Assignment:
Filter the entries that follow, copying every line in which the word "aware" appears.

Stored data entries
###

(* ===== verification/Identity.v ===== *)
(** * packages/domain: identity.py and assets.py

    Identities, scoped delegations and emergency authorizations, and the
    versioned agent, skill and tool assets. *)

From S2P Require Import Prelude PyStr PyDict PyFloat Json Transitions.
From Stdlib Require Import ZArith.

Open Scope string_scope.
Open Scope list_scope.
Open Scope Z_scope.

Module IdentityKind.
Inductive t := HUMAN | SERVICE | AGENT.
#[global] Instance t_eq_dec : EqDecision t.
Proof. solve_decision. Defined.
End IdentityKind.

(** [not s] for an optional string. *)
Definition missing (s : option string) : bool :=
  match s with Some s => empty s | None => true end.

Module EnterpriseIdentity.
Record t := mk {
  tenant_id : uuid;
  actor_id : uuid;
  principal_id : uuid;
  subject : string;
  kind : IdentityKind.t;
  service_id : option string;
  agent_id : option string
}.

Definition post_init (x : t) : res unit :=
  raise_if (blank (subject x)) ValueError "identity subject is required" ;;
  raise_if (bool_decide (kind x = IdentityKind.SERVICE) && missing (service_id x)) ValueError
    "service identity requires service_id" ;;
  raise_if (bool_decide (kind x = IdentityKind.AGENT) && missing (agent_id x)) ValueError
    "agent identity requires agent_id".

Definition new (x : t) : res t := post_init x ;; Ok x.
End EnterpriseIdentity.

Module DelegationGrant.
Record t := mk {
  tenant_id : uuid;
  grantor_principal_id : uuid;
  delegate_principal_id : uuid;
  tool_name : string;
  resource_prefix : string;
  purpose : string;
  expires_at : datetime;
  delegation_id : uuid;
  created_at : datetime;
  revoked_at : option datetime
}.

#[global] Instance eta : Settable t := fun x =>
  mk (tenant_id x) (grantor_principal_id x) (delegate_principal_id x) (tool_name x)
     (resource_prefix x) (purpose x) (expires_at x) (delegation_id x) (created_at x)
     (revoked_at x).

Definition post_init (x : t) : res unit :=
  raise_if (any blank [tool_name x; resource_prefix x; purpose x]) ValueError
    "delegation tool, resource scope, and purpose are required" ;;
  raise_if (is_naive (expires_at x) || is_naive (created_at x)) ValueError
    "delegation timestamps must be timezone-aware" ;;
  late ← dt_le (expires_at x) (created_at x);
  raise_if late ValueError "delegation must be short-lived and expire after issuance" ;;
  raise_if (bool_decide (grantor_principal_id x = delegate_principal_id x)) ValueError
    "self-delegation is not permitted".

Definition new (x : t) : res t := post_init x ;; Ok x.

Definition revoke (x : t) (at_ : option datetime) (now : datetime) : res t :=
  new (x <| revoked_at := Some (default now at_) |>).

Definition authorizes (x : t) (tenant principal : uuid) (tool resource purpose' : string)
    (at_ : option datetime) (now : datetime) : res bool :=
  let now := default now at_ in
  if negb (is_none (revoked_at x)) then Ok false else
  live ← dt_lt now (expires_at x);
  Ok (live && bool_decide (tenant = tenant_id x) &&
      bool_decide (principal = delegate_principal_id x) &&
      bool_decide (tool = tool_name x) && startswith resource (resource_prefix x) &&
      bool_decide (purpose' = purpose x)).
End DelegationGrant.

Module TemporaryAuthorization.
Record t := mk {
  tenant_id : uuid;
  principal_id : uuid;
  scope : string;
  reason : string;
  expires_at : datetime;
  authorization_id : uuid;
  created_at : datetime;
  reviewed_by : option uuid;
  reviewed_at : option datetime
}.

#[global] Instance eta : Settable t := fun x =>
  mk (tenant_id x) (principal_id x) (scope x) (reason x) (expires_at x) (authorization_id x)
     (created_at x) (reviewed_by x) (reviewed_at x).

Definition post_init (x : t) : res unit :=
  raise_if (blank (scope x) || blank (reason x)) ValueError
    "temporary authorization scope and reason are required" ;;
  past ← (if is_naive (expires_at x) then Ok true else dt_le (expires_at x) (created_at x));
  raise_if past ValueError "temporary authorization requires a future timezone-aware expiry".

Definition new (x : t) : res t := post_init x ;; Ok x.

Definition review (x : t) (reviewer : uuid) (at_ : option datetime) (now : datetime) : res t :=
  raise_if (bool_decide (reviewer = principal_id x)) ValueError
    "emergency authorization requires independent post-review" ;;
  new (x <| reviewed_by := Some reviewer |> <| reviewed_at := Some (default now at_) |>).
End TemporaryAuthorization.

(** ** assets.py *)

Module AssetStage.
Inductive t := CANDIDATE | STABLE | RETIRED.
#[global] Instance t_eq_dec : EqDecision t.
Proof. solve_decision. Defined.
End AssetStage.

Module SideEffectClass.
Inductive t := COMPUTE | READ | REVERSIBLE_WRITE | HIGH_IMPACT_WRITE | PRIVILEGED.
#[global] Instance t_eq_dec : EqDecision t.
Proof. solve_decision. Defined.
End SideEffectClass.

Module LoopPolicy.
Record t := mk { max_rounds : Z; max_tokens : Z; max_cost_units : Z; timeout_seconds : Z }.

Definition new (x : t) : res t :=
  raise_if (Z.min (Z.min (max_rounds x) (max_tokens x))
              (Z.min (max_cost_units x) (timeout_seconds x)) <=? 0) ValueError
    "agent loop limits must be positive" ;;
  Ok x.
End LoopPolicy.

Module AgentDefinition.
Record t := mk { tenant_id : uuid; name : string; description : string; agent_id : uuid }.
End AgentDefinition.

Module AgentVersion.
Record t := mk {
  tenant_id : uuid;
  agent_id : uuid;
  version : Z;
  instruction : string;
  model_route : string;
  skill_ids : list string;
  tool_ids : list string;
  loop_policy : LoopPolicy.t;
  stage : AssetStage.t;
  agent_version_id : uuid
}.

#[global] Instance eta : Settable t := fun x =>
  mk (tenant_id x) (agent_id x) (version x) (instruction x) (model_route x) (skill_ids x)
     (tool_ids x) (loop_policy x) (stage x) (agent_version_id x).

Definition post_init (x : t) : res unit :=
  raise_if ((version x <? 1) || blank (instruction x) || blank (model_route x)) ValueError
    "agent version, instruction, and model route are required".

Definition new (x : t) : res t := post_init x ;; Ok x.
End AgentVersion.

Module SkillDefinition.
Record t := mk {
  skill_id : string; version : string; input_schema : list (string * json);
  output_schema : list (string * json); executor : string; evaluation_suite_id : string
}.

Definition new (x : t) : res t :=
  raise_if (any blank [skill_id x; version x; executor x; evaluation_suite_id x]) ValueError
    "skill identifiers must not be empty" ;;
  Ok x.
End SkillDefinition.

Module ToolDefinition.
Record t := mk {
  tool_id : string; version : string; input_schema : list (string * json);
  output_schema : list (string * json); adapter : string; side_effect : SideEffectClass.t;
  idempotent : bool; verification : string; compensation : option string
}.

Definition new (x : t) : res t :=
  raise_if (any blank [tool_id x; version x; adapter x; verification x]) ValueError
    "tool identifiers and verification must not be empty" ;;
  raise_if (mem (side_effect x) [SideEffectClass.REVERSIBLE_WRITE;
              SideEffectClass.HIGH_IMPACT_WRITE; SideEffectClass.PRIVILEGED] &&
            negb (idempotent x)) ValueError
    "write tools must declare an idempotent execution contract" ;;
  Ok x.
End ToolDefinition.

(** ** Delegations *)

(** A positive answer: the grant is live, unrevoked and covers the request. *)
Lemma delegation_authorizes_true g tenant principal tool resource purpose at_ now :
  DelegationGrant.authorizes g tenant principal tool resource purpose at_ now = Ok true ↔
  DelegationGrant.revoked_at g = None ∧
  dt_lt (default now at_) (DelegationGrant.expires_at g) = Ok true ∧
  tenant = DelegationGrant.tenant_id g ∧ principal = DelegationGrant.delegate_principal_id g ∧
  tool = DelegationGrant.tool_name g ∧
  startswith resource (DelegationGrant.resource_prefix g) = true ∧
  purpose = DelegationGrant.purpose g.
Proof.
  unfold DelegationGrant.authorizes.
  destruct (DelegationGrant.revoked_at g); cbn; [naive_solver|].
  destruct (dt_lt _ _) as [live|e]; cbn; [|naive_solver]. split.
  - intros [= E]. rewrite !andb_true_iff, !bool_decide_eq_true in E. destruct_and? E.
    subst live. auto 8.
  - intros (_ & [= ->] & E). f_equal. rewrite !andb_true_iff, !bool_decide_eq_true. tauto.
Qed.

Theorem revoked_delegation_never_authorizes g at_ now g' tenant principal tool resource
    purpose at' now' :
  DelegationGrant.revoke g at_ now = Ok g' →
  DelegationGrant.authorizes g' tenant principal tool resource purpose at' now' = Ok false.
Proof.
  unfold DelegationGrant.revoke, DelegationGrant.new. intros H. by inv_ok.
Qed.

###

Result of this task:
    "delegation timestamps must be timezone-aware" ;;
  raise_if past ValueError "temporary authorization requires a future timezone-aware expiry".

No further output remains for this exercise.